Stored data
__________________________________________________

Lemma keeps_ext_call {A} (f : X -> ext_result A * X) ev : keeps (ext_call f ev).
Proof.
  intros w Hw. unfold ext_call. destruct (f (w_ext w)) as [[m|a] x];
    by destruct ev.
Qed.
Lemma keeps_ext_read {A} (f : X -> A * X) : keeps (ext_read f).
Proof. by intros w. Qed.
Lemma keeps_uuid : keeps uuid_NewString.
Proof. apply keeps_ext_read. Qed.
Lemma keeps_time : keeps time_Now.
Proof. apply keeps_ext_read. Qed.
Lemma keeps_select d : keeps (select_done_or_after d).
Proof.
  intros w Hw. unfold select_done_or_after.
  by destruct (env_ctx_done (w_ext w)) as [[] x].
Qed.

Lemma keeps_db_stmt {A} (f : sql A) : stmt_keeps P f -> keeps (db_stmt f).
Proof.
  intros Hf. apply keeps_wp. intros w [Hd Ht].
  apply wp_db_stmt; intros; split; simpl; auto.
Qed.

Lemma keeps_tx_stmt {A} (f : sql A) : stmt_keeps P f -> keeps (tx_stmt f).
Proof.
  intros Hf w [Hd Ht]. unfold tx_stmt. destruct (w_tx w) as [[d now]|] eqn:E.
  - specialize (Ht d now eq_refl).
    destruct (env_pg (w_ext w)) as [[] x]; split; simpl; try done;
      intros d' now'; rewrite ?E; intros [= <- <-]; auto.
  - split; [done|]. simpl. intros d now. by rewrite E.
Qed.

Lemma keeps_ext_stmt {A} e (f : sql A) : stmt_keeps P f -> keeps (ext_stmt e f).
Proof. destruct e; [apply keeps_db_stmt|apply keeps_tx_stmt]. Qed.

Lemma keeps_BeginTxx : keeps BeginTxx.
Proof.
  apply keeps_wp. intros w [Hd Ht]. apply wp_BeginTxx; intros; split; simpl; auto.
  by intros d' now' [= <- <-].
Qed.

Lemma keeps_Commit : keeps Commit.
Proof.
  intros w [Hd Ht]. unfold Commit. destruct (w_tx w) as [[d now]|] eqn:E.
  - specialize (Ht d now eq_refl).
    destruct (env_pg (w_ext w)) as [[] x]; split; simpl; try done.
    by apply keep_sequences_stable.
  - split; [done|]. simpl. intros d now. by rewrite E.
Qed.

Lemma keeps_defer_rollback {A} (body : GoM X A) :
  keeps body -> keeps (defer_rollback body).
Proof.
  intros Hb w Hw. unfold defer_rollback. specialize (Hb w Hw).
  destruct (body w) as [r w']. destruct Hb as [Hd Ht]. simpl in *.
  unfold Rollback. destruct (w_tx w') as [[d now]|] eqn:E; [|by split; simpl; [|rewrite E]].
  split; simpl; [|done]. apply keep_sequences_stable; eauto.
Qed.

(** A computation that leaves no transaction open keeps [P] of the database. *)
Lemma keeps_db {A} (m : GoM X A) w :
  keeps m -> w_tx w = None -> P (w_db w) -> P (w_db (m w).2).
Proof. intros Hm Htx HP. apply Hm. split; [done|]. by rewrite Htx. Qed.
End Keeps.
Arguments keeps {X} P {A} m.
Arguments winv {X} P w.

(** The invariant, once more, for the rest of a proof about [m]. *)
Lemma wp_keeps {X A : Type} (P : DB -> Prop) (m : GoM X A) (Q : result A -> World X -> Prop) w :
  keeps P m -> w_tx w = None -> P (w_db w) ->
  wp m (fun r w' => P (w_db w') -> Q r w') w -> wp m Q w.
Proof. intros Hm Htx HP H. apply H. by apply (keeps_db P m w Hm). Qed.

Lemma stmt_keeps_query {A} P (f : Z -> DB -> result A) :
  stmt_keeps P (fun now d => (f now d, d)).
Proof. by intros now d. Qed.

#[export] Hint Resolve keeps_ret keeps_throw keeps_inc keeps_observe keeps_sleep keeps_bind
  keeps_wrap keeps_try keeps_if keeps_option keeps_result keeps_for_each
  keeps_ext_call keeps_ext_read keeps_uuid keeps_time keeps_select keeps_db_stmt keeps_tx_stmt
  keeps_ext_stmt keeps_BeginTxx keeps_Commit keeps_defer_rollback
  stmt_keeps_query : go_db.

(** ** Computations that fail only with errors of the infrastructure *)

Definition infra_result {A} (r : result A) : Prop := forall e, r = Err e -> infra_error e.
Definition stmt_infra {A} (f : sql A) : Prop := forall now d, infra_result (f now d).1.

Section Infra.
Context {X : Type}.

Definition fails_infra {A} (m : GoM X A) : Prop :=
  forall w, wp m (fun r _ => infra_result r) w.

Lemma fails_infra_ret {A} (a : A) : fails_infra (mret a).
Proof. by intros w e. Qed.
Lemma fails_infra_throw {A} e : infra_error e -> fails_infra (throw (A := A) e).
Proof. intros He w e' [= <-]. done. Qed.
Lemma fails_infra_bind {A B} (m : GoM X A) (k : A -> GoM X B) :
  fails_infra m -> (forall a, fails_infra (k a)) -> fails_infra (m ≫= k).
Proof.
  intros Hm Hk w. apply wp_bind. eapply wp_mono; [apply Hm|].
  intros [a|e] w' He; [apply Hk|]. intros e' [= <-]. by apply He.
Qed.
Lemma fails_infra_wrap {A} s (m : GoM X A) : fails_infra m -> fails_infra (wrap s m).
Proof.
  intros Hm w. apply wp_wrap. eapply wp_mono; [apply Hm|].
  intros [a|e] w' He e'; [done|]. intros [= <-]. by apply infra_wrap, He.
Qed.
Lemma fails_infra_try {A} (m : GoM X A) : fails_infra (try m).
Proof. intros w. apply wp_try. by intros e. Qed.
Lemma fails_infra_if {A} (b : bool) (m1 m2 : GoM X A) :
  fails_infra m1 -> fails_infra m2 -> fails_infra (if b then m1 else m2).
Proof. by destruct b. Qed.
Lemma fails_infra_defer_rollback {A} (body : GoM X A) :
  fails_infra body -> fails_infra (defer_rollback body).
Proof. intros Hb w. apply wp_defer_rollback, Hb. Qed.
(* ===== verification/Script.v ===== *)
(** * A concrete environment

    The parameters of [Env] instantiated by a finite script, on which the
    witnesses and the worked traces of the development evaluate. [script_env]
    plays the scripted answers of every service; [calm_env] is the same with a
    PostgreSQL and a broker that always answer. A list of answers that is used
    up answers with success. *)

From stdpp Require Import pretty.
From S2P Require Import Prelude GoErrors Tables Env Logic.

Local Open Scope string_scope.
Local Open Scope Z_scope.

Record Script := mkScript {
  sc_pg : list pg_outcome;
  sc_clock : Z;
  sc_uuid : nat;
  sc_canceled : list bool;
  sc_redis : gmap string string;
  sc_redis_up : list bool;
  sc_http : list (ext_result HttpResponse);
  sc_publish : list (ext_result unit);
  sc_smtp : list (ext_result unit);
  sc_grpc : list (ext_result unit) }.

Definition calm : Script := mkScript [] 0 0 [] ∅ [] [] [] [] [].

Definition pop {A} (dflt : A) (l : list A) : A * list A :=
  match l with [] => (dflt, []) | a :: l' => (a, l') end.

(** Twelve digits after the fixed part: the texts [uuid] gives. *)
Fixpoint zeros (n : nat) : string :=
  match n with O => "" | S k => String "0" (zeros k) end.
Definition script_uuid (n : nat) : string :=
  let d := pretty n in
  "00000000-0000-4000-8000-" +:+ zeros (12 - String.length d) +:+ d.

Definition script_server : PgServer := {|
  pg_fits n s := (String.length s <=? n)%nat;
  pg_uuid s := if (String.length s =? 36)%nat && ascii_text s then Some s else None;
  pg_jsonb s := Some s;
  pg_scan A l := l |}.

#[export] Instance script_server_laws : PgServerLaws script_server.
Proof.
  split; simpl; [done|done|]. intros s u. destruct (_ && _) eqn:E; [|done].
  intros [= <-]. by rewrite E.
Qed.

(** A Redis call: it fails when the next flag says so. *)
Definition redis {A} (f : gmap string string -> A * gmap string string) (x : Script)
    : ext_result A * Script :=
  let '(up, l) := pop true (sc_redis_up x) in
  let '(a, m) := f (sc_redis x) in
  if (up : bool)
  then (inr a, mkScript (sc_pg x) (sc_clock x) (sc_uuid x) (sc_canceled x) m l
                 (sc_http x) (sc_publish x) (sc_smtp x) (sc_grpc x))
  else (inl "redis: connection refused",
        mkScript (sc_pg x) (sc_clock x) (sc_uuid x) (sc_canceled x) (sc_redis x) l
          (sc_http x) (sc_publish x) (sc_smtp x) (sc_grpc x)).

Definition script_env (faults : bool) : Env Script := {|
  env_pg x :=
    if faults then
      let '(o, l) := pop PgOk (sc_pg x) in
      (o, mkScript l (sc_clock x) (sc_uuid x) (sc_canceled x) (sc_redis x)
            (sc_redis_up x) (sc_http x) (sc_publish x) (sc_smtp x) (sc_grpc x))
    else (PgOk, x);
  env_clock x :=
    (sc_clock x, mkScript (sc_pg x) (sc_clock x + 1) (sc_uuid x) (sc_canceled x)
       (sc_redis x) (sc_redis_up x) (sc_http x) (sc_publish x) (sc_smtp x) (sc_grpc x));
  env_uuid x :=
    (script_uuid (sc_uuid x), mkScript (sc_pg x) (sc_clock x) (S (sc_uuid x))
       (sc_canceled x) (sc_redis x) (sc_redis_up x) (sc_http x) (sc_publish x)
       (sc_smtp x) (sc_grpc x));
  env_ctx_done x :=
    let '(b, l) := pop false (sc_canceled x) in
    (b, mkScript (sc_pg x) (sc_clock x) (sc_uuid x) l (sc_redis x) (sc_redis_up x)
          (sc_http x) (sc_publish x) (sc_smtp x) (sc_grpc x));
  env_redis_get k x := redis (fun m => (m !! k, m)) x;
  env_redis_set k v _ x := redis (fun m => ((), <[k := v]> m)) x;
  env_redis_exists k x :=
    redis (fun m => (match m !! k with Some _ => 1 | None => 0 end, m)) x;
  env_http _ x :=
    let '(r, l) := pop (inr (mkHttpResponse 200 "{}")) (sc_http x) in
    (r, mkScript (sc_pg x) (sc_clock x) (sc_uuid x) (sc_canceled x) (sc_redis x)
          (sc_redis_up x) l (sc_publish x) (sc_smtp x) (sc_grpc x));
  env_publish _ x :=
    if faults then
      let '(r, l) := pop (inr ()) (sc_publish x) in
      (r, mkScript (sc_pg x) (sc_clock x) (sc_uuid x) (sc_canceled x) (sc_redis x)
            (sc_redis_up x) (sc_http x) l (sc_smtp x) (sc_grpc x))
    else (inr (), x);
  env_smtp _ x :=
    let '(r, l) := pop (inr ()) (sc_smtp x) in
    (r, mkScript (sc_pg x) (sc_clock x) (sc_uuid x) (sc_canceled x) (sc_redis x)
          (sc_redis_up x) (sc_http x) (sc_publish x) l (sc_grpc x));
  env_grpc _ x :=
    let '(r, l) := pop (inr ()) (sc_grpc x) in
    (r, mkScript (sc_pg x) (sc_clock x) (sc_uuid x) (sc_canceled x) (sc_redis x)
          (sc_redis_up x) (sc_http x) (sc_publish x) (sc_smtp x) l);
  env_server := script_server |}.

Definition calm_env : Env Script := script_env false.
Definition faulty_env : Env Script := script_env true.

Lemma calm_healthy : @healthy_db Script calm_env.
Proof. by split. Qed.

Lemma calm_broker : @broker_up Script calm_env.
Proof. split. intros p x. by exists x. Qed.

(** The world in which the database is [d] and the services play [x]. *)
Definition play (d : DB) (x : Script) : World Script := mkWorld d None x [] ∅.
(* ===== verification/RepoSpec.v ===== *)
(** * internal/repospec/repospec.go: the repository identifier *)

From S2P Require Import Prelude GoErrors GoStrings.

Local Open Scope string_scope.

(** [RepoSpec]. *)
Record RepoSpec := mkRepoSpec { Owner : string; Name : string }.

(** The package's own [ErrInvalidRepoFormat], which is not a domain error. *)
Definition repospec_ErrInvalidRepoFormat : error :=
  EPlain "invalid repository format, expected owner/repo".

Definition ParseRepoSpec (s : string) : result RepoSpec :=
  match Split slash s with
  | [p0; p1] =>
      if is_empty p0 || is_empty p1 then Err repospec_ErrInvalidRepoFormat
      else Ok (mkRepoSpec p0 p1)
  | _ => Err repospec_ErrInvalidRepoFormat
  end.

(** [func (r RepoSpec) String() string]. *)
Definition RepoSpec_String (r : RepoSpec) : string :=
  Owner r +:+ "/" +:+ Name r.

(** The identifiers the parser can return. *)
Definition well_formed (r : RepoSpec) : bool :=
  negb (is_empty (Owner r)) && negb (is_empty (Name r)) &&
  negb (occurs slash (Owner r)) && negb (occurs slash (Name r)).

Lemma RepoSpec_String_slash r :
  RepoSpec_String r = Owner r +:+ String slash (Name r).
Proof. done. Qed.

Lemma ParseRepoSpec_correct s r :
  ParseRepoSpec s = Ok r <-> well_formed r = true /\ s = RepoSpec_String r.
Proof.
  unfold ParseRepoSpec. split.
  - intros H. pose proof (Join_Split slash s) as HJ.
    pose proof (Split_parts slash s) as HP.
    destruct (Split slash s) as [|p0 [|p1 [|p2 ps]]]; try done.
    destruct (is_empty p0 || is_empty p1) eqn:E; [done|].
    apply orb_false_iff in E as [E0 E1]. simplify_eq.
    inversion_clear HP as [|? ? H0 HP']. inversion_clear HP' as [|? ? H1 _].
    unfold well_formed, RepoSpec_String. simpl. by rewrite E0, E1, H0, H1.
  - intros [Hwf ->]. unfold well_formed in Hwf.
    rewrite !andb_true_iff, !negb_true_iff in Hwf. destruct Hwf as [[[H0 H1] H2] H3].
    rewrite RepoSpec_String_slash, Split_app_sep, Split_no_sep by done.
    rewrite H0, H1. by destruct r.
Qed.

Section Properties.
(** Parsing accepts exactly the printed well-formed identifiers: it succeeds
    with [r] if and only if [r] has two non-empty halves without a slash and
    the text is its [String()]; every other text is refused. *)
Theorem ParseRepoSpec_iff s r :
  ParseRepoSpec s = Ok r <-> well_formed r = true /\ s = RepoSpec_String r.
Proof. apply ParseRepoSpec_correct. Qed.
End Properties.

__________________________________________________

Among the entries above, the lines between the ones containing "- intros H." and "(** Parsing accepts", inclusive, are to be transcribed exactly. No other line is to be given.

- _ANSWER BOX_
  - intros H. pose proof (Join_Split slash s) as HJ.
    pose proof (Split_parts slash s) as HP.
    destruct (Split slash s) as [|p0 [|p1 [|p2 ps]]]; try done.
    destruct (is_empty p0 || is_empty p1) eqn:E; [done|].
    apply orb_false_iff in E as [E0 E1]. simplify_eq.
    inversion_clear HP as [|? ? H0 HP']. inversion_clear HP' as [|? ? H1 _].
    unfold well_formed, RepoSpec_String. simpl. by rewrite E0, E1, H0, H1.
  - intros [Hwf ->]. unfold well_formed in Hwf.
    rewrite !andb_true_iff, !negb_true_iff in Hwf. destruct Hwf as [[[H0 H1] H2] H3].
    rewrite RepoSpec_String_slash, Split_app_sep, Split_no_sep by done.
    rewrite H0, H1. by destruct r.
Qed.

Section Properties.
(** Parsing accepts exactly the printed well-formed identifiers: it succeeds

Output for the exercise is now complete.